BBVA, I guess quite stunned by the apparent stupidity of the judge, appeals the decision, of course. And the District Court reads it and gives, in mid-December, the car that is news, rejecting the appeal, confirmed the decision of the magistrate, leaves BBVA with a building that just does not want covers half of what they owe without the possibility of seeing a penny more. Let me explain the consequences of self clearly: if the couple is they were millionaires and had hundreds of thousands of dollars in cash in a cuenta's own BBVA, BBVA could not touch them. Although the couple in question have to pay (I do not know if you have) do not have to . The bank eats the floor and point. Oh, and, above, to join the insult to injury just ordered to pay costs, forget me not.

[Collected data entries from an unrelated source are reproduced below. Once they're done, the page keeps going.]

(** C4.  After [N >= 1] calls in a row for one trace id, on an
    instance and files that have no snapshot of it yet, the
    snapshot file holds the array of the [N] envelopes of the calls
    in call order. *)
Theorem snapshot_accumulation
    (e : Exporter) (w : World) (t : string) (batches : list (list json)) :
  batches <> [] ->
  Forall (batch_for t) batches ->
  is_dict (metadata e) = true -> is_dict (pipeline e) = true ->
  otel_trace_id t = true ->
  fs w !! snapshot_path (dir_name e) t = None ->
  let items := envelopes get_unique_key e t batches in
  exists rs st text,
    exports get_unique_key batches {| self := e; world := w |} = (rs, st) /\
    fs (world st) !! snapshot_path (dir_name e) t = Some text /\
    json_loads text = Some (JArr items) /\
    length items = length batches /\
    Forall (is_envelope t) items /\
    Forall2
      (fun x spans =>
         Py.getitem x "traces" =
           Ok (JArr (map (with_prompt_id get_unique_key) spans)))
      items batches.
Proof.
  intros Hne Hall Hm Hp Ht Hfresh items.
  destruct (snapshot_after_exports t batches Ht e w [] Hall Hm Hp)
    as (rs & e' & w' & Hrun & _ & _ & Hfile).
  { now rewrite Hfresh. }
  exists rs, {| self := e'; world := w' |}, (json_dumps (JArr items)).
  split; [exact Hrun|]. split; [exact (Hfile Hne)|].
  split; [apply json_loads_dumps|].
  split; [apply envelopes_length|].
  split; [apply envelopes_are_envelopes | apply envelopes_in_call_order].
Qed.

(** After calls for one trace, the line-delimited file holds what
    it held and then the lines of the calls. *)
Lemma jsonl_after_exports (t : string) (rest : list (list json)) :
  forall (spans : list json) (e : Exporter) (w : World),
    Forall (batch_for t) (spans :: rest) ->
    is_dict (metadata e) = true -> is_dict (pipeline e) = true ->
    exists rs e' w',
      exports get_unique_key (spans :: rest) {| self := e; world := w |} =
        (rs, {| self := e'; world := w' |}) /\
      fs w' !! jsonl_path (dir_name e) t =
        Some (default EmptyString (fs w !! jsonl_path (dir_name e) t)
              +:+ lines_text (envelopes get_unique_key e t (spans :: rest))).
Proof.
  induction rest as [|next rest IH]; intros spans e w Hall Hm Hp;
    apply Forall_cons in Hall as [Hb Hall];
    destruct (export_appends_line e w t spans Hb Hm Hp)
      as (r & e1 & w1 & Hrun & Hag & _ & _ & Hline).
  - exists [r], e1, w1. cbn [exports]. rewrite Hrun.
    split; [reflexivity|]. cbn [envelopes lines_text].
    now rewrite (TextFacts.app_nil_r Text.nl).
  - destruct (agree_dicts e1 e t Hag Hm Hp) as (Hm1 & Hp1 & Hdir).
    destruct (IH next e1 w1 Hall Hm1 Hp1)
      as (rs & e2 & w2 & Hrest & Hfile).
    exists (r :: rs), e2, w2.
    change (exports get_unique_key (spans :: next :: rest)
              {| self := e; world := w |})
      with (let '(r0, st1) := export spans {| self := e; world := w |} in
            let '(rs0, st2) := exports get_unique_key (next :: rest) st1 in
            (r0 :: rs0, st2)).
    rewrite Hrun, Hrest. split; [reflexivity|].
    rewrite Hdir, Hline in Hfile. cbn [default from_option id] in Hfile.
    rewrite (agree_envelopes (next :: rest) e1 (enrich e t) t Hag) in Hfile.
    rewrite Hfile.
    change (envelopes get_unique_key e t (spans :: next :: rest))
      with (envelope e t spans
            :: envelopes get_unique_key (enrich e t) t (next :: rest)).
    cbn [lines_text]. now rewrite !TextFacts.app_assoc.
Qed.

(** C5.  After [N >= 1] calls in a row for one trace id, the
    line-delimited file is the text it was before the calls and
    then [N] lines, the envelopes of the calls in call order, each
    read back by [json.loads] as that envelope: the lines that were
    there are still there, in front, and a file that was not there
    holds exactly the [N] lines. *)
Theorem jsonl_append_only
    (e : Exporter) (w : World) (t : string) (batches : list (list json)) :
  batches <> [] ->
  Forall (batch_for t) batches ->
  is_dict (metadata e) = true -> is_dict (pipeline e) = true ->
  let items := envelopes get_unique_key e t batches in
  let before := default EmptyString (fs w !! jsonl_path (dir_name e) t) in
  exists rs st text,
    exports get_unique_key batches {| self := e; world := w |} = (rs, st) /\
    fs (world st) !! jsonl_path (dir_name e) t = Some text /\
    text = before +:+ lines_text items /\
    (forall earlier, Text.lines before = Some earlier ->
       Text.lines text = Some (earlier ++ map json_dumps items)) /\
    (fs w !! jsonl_path (dir_name e) t = None ->
       Text.lines text = Some (map json_dumps items)) /\
    length items = length batches /\
    Forall (fun line => exists x, json_loads line = Some x /\ is_envelope t x)
      (map json_dumps items) /\
    Forall2
      (fun x spans =>
         Py.getitem x "traces" =
           Ok (JArr (map (with_prompt_id get_unique_key) spans)))
      items batches.
Proof.
  intros Hne Hall Hm Hp items before.
  destruct batches as [|spans rest]; [congruence|].
  destruct (jsonl_after_exports t rest spans e w Hall Hm Hp)
    as (rs & e' & w' & Hrun & Hfile).
  exists rs, {| self := e'; world := w' |}, (before +:+ lines_text items).
  split; [exact Hrun|]. split; [exact Hfile|]. split; [reflexivity|].
  split; [|split; [|split; [|split]]].
  - intros earlier Hearlier.
    apply TextFacts.lines_app; [exact Hearlier | apply lines_of_lines_text].
  - intros Hfresh. subst before. rewrite Hfresh. cbn [default from_option].
    rewrite TextFacts.app_nil_l. apply lines_of_lines_text.
  - apply envelopes_length.
  - apply Forall_map. eapply Forall_impl; [apply envelopes_are_envelopes|].
    intros x Hx. exists x. split; [apply json_loads_dumps | exact Hx].
  - apply envelopes_in_call_order.
Qed.

(** *** Calls across traces *)

(** The snapshot of another trace is not among the files a call
    stages. *)
Lemma staged_other_snapshot (dir cwd t t' : string) (x : json)
    (prev : list json) (files : gmap string string) :
  otel_trace_id t = true -> otel_trace_id t' = true -> t <> t' ->
  staged dir cwd t x prev files !! snapshot_path dir t' =
    files !! snapshot_path dir t'.
Proof.
  intros Ht Ht' Hne. apply staged_other.
  - intros E. apply Hne. symmetry. exact (PathFacts.snapshot_path_inj _ _ _ Ht' Ht E).
  - now apply PathFacts.snapshot_ne_tracer.
  - intros E. exact (PathFacts.jsonl_ne_snapshot _ _ _ _ (eq_sym E)).
Qed.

The car in question has paragraphs that have no waste. After acknowledging that the claim that BBVA will pay what they owe " from the standpoint of formal and strict exercise of the right (Of course, from the point of view of strict exercise of law, nerd, you judge, not an arbiter of fairness, which tietions to do is apply the law, not what you please!) would not be an abuse of law ", which already by itself should be enough to overturn the judge's decision instance by destroying ratio decidendi is set to do a "minor consideration" which is to say that, after all, if the value of the floor has dropped is because of the banks that created the crisis, so if the BBVA will get hurt, because at the bottom right.

I'm serious.

" (...) while (...) the bank's performance meets the letter of the law and effectivetively entitled to apply what you requested, (...) it nevertheless continues to plant a thought (...) concerning why the appellant challenges the Order under appeal, arguing that realize the value of the property auctioned and awarded materially to the bank today has a real value less than that once you set the appraisal price (...). The basis of the statement that the property is auctioned today a lower real value is based on allegations as to the current market reality has led to the estate had no value at the time that was awarded ; as pricing, significant decreasel value that links the current economic crisis, which suffers not only this country but much of the global environment with which we interact. This being so, and ultimately the very important real economic crisis, which has even the farm that once priced in a given amount today would be valued at least can not ignore that this is also originally a precise cause and that there is another, and this Court does not say so, but has been declared by the President of the English Government (...), which mismanagement of the financial system that players are banksace.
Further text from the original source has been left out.